Liberia: Paramount Young Women, Community Health Initiative Educate Adolescent Girls on Importance of proper Menstrual Hygiene Practices
Paynesville – The program officer of Community Health Initiative (CHI), Ms. Orfina Foday has encouraged females, especially adolescent girls across the country to take proper care of themselves during their menstrual period.
By Siaway T. Miapue
Speaking during the observance of World Menstrual Hygiene Day 2021, Ms. Foday told the young women and girls attending the program that taking care of their menstruation properly will contribute to a healthy life and safe environment.
“Once you are on your period, you should make sure to use your sanitary pad. If you don’t have a sanitary pad and you are using your tower, make sure to wash it very clean” she said.
Menstrual Hygiene Day is an annual awareness day on May 28 to highlight the importance of good menstrual hygiene management at a global level. It was initiated by the German-based NGO ‘WASH United’ in 2014.
For some, menstruation may be an inconvenience they do not give much thought to. But for millions of others, for the onset of menstruation may lead to child marriage and sexual violence. Other adverse effects include stigma, where girls face banishment to menstruation huts; missed opportunity- girls skipping school because of pain, discomfort or lack of personal hygiene products; and loss of dignity often caused by lack of supplies in humanitarian and refugee settings where even basics like soap and water are in short supply or unavailable.
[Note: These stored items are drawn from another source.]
(** ** The lake function over the object store *)

Section HeapFacts.
Variables (nrow ncol : Z) (delr delc lakebed_leakance : Q).
Variables (base : Heap.heap) (lakibd idomain : Heap.loc).
Variables (a : array2) (d : array3).
Hypothesis lakibd_object : base !! lakibd = Some (Heap.Grid a).
Hypothesis idomain_object : base !! idomain = Some (Heap.Mask d).

Lemma heap_of_base (st : lakestate) (l : Heap.loc) (o : Heap.obj) :
  base !! l = Some o -> Heap.heap_of base st !! l = Some o.
Proof. intros H. unfold Heap.heap_of. apply lookup_app_l_Some, H. Qed.

Lemma heap_of_conns (st : lakestate) :
  Heap.heap_of base st !! length base = Some (Heap.Conns st.1).
Proof.
  unfold Heap.heap_of. rewrite lookup_app_r by lia.
  rewrite Nat.sub_diag. reflexivity.
Qed.

Lemma heap_of_ints (st : lakestate) :
  Heap.heap_of base st !! S (length base) = Some (Heap.Ints st.2).
Proof.
  unfold Heap.heap_of. rewrite lookup_app_r by lia.
  replace (S (length base) - length base)%nat with 1%nat by lia. reflexivity.
Qed.

Lemma heap_of_set_ints (st : lakestate) (l : list Z) :
  <[S (length base):=Heap.Ints l]> (Heap.heap_of base st)
  = Heap.heap_of base (st.1, l).
Proof.
  unfold Heap.heap_of. rewrite insert_app_r_alt by lia.
  replace (S (length base) - length base)%nat with 1%nat by lia. reflexivity.
Qed.

Lemma heap_of_set_conns (st : lakestate) (l : list lakecon) :
  <[length base:=Heap.Conns l]> (Heap.heap_of base st)
  = Heap.heap_of base (l, st.2).
Proof.
  unfold Heap.heap_of. rewrite insert_app_r_alt by lia.
  rewrite Nat.sub_diag. reflexivity.
Qed.

Lemma grid_at_heap_of (st : lakestate) (i j : Z) :
  Heap.grid_at lakibd i j (Heap.heap_of base st)
  = (getitem2 a i j, Heap.heap_of base st).
Proof.
  unfold Heap.grid_at. rewrite (heap_of_base st _ _ lakibd_object). reflexivity.
Qed.

Lemma mask_at_heap_of (st : lakestate) (k i j : Z) :
  Heap.mask_at idomain k i j (Heap.heap_of base st)
  = (getitem3 d k i j, Heap.heap_of base st).
Proof.
  unfold Heap.mask_at. rewrite (heap_of_base st _ _ idomain_object). reflexivity.
Qed.

Lemma open_neighbor_heap_of (st : lakestate) (i j : Z) :
  Heap.open_neighbor lakibd idomain i j (Heap.heap_of base st)
  = (open_neighbor a d i j, Heap.heap_of base st).
Proof.
  unfold Heap.open_neighbor, open_neighbor, Heap.bind.
  rewrite grid_at_heap_of. destruct (getitem2 a i j) as [v|e]; [|reflexivity].
  cbn [rbind]. destruct (v =? 0); [|reflexivity].
  rewrite mask_at_heap_of. destruct (getitem3 d 0 i j); reflexivity.
Qed.

Lemma left_neighbor_heap_of (st : lakestate) (i j : Z) :
  Heap.left_neighbor lakibd idomain i j (Heap.heap_of base st)
  = (left_neighbor a d i j, Heap.heap_of base st).
Proof.
  unfold Heap.left_neighbor, left_neighbor, Heap.bind.
  rewrite grid_at_heap_of. destruct (getitem2 a i j) as [v|e]; [|reflexivity].
  cbn [rbind]. destruct (negb (v =? 0)); [|reflexivity].
  rewrite mask_at_heap_of. destruct (getitem3 d 0 i j); reflexivity.
Qed.

Lemma simulates_ret : Heap.simulates base (Heap.ret tt) Ok.
Proof.
  intros st. exists st. split; [reflexivity|]. intros st' [= <-]. reflexivity.
Qed.

Lemma simulates_bind (m1 m2 : Heap.M unit) (f1 f2 : lakestate -> result lakestate) :
  Heap.simulates base m1 f1 -> Heap.simulates base m2 f2 ->
  Heap.simulates base (Heap.bind m1 (fun _ => m2)) (fun st => rbind (f1 st) f2).
Proof.
  intros H1 H2 st. destruct (H1 st) as (st1 & E1 & K1).
  unfold Heap.bind. rewrite E1.
  destruct (f1 st) as [s1|e]; cbn [rbind].
  - rewrite (K1 s1 eq_refl). apply H2.
  - exists st1. split; [reflexivity|]. discriminate.
Qed.

Lemma ints_get_heap_of (st : lakestate) (i : Z) :
  Heap.ints_get (S (length base)) i (Heap.heap_of base st)
  = (getitem st.2 i, Heap.heap_of base st).
Proof. unfold Heap.ints_get. rewrite heap_of_ints. reflexivity. Qed.

Lemma ints_set_heap_of (st : lakestate) (i v : Z) :
  Heap.ints_set (S (length base)) i v (Heap.heap_of base st)
  = match setitem st.2 i v with
    | Ok l => (Ok tt, Heap.heap_of base (st.1, l))
    | Raise e => (Raise e, Heap.heap_of base st)
    end.
Proof.
  unfold Heap.ints_set. rewrite heap_of_ints.
  destruct (setitem st.2 i v); [|reflexivity].
  rewrite heap_of_set_ints. reflexivity.
Qed.

Lemma conns_append_heap_of (st : lakestate) (r : lakecon) :
  Heap.conns_append (length base) r (Heap.heap_of base st)
  = (Ok tt, Heap.heap_of base (st.1 ++ [r], st.2)).
Proof.
  unfold Heap.conns_append. rewrite heap_of_conns, heap_of_set_conns. reflexivity.
Qed.

Lemma bind_run {A B} (m : Heap.M A) (f : A -> Heap.M B) (h : Heap.heap) :
  Heap.bind m f h
  = match m h with
    | (Ok x, h') => f x h'
    | (Raise e, h') => (Raise e, h')
    end.
Proof. reflexivity. Qed.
The theme of this year’s Menstrual Hygiene Day is “Action and Investment in Menstrual Hygiene and Health.” In Liberia Paramount Young Women Initiative and Community Health Initiative jointly celebrated the day with high school students drawn from several schools including the Calvary Chapel Mission School in Paynesville, Carver Mission Academy and Action Faith Institute.
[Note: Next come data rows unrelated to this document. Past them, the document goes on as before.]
(** C8. The entry point checks [can_implement] on the assembled
    arguments before anything else: when the check fails the call ends by
    raising that status, which is not success, and its trace is empty (no
    allocation, no kernel handed to the stream); a kernel is handed to a
    stream only when the check succeeded; the arguments checked hold the
    problem shape (M, N, K) and the strides taken from the tensors. *)
Theorem implementability_checked_first `{Num : Numerics} `{ML : Mainloop}
    `{Op : !GemmOp} Gemm out a e b p args :
  make_arguments Gemm out a e b p = Instantiated args ->
  (can_implement Gemm args <> kSuccess ->
   call (cutlass_sparse_gemm_caller Gemm out a e b p)
   = Some (Raised unit (can_implement Gemm args), []))
  /\
  (Exists (fun ev => is_device_work ev = true)
     (trace_of (cutlass_sparse_gemm_caller Gemm out a e b p)) ->
   can_implement Gemm args = kSuccess)
  /\
  (problem_shape args
   = mkProblemShape (Int32.wrap (size a 0)) (Int32.wrap (size b 1))
       (Int32.wrap (size a 1)) 1
   /\ dB (mainloop args) = mkStride (stride b 1) 1 0
   /\ dD (epilogue args) = mkStride (stride out 0) 1 0).
Proof.
  intros Hargs.
  assert (Hshape :
    problem_shape args
    = mkProblemShape (Int32.wrap (size a 0)) (Int32.wrap (size b 1))
        (Int32.wrap (size a 1)) 1
    /\ dB (mainloop args) = mkStride (stride b 1) 1 0
    /\ dD (epilogue args) = mkStride (stride out 0) 1 0).
  { unfold make_arguments in Hargs.
    destruct (prepare_args _ p) as [thread_args|]; [|discriminate].
    cbn in Hargs. injection Hargs as <-. repeat split. }
  unfold trace_of, call, cutlass_sparse_gemm_caller.
  rewrite Hargs. cbn [inst_bind]. split; [|split; [|exact Hshape]].
  - intros Hno. rewrite launch_rejected by exact Hno. reflexivity.
  - intros Hwork.
    destruct (Status_eqb (can_implement Gemm args) kSuccess) eqn:Heq.
    + apply Status_eqb_eq. exact Heq.
    + assert (Hno : can_implement Gemm args <> kSuccess).
      { intros Hyes. apply Status_eqb_eq in Hyes. congruence. }
      rewrite launch_rejected in Hwork by exact Hno.
      inversion Hwork.
Qed.

Lemma implementability_checked_first_witness :
  call (SampleCall.run_caller kErrorInvalidProblem 1024 kSuccess)
  = Some (Raised unit kErrorInvalidProblem, []).
Proof.
  unfold SampleCall.run_caller.
  refine (proj1 (implementability_checked_first
                   (Op := Engine.gemm_op kErrorInvalidProblem 1024 kSuccess)
                   SampleCall.Gemm (SampleCall.out (IEEE.half_of 0 0))
                   SampleCall.a SampleCall.e SampleCall.b SampleCall.params
                   _ _) _).
  - reflexivity.
  - cbn. discriminate.
Defined.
The students held placards displaying pro menstrual hygiene messages and a huge banner carrying the inscription “A Liberia without Period, Poverty and Stigma is Possible.”
Explaining her first time experience, Esther S. Daykeay of the Action Faith Institute said on several occasions, she was told by her aunt not to go around boys to prevent her from pregnancy.
But she said from the awareness, she has learned more about menstruation, and now know exactly what to do when she is seeing her period. She said there is a need to educate the male students to be a help and as a mean to combat stigma associated with menstruation. She called on her peers and adolescent girls to always seek advice from their parents and older women during this delegate stage of their lives.
“We should go around boys and even educate them. It is also good that as female, we should seek advice from other who knows about menstrual hygiene” she said.
Also speaking, Hamel Yardanmah thanked the Paramount Young Women Initiative and Community Health Initiative in seeing the need to celebrate this year’s menstrual Hygiene day with students.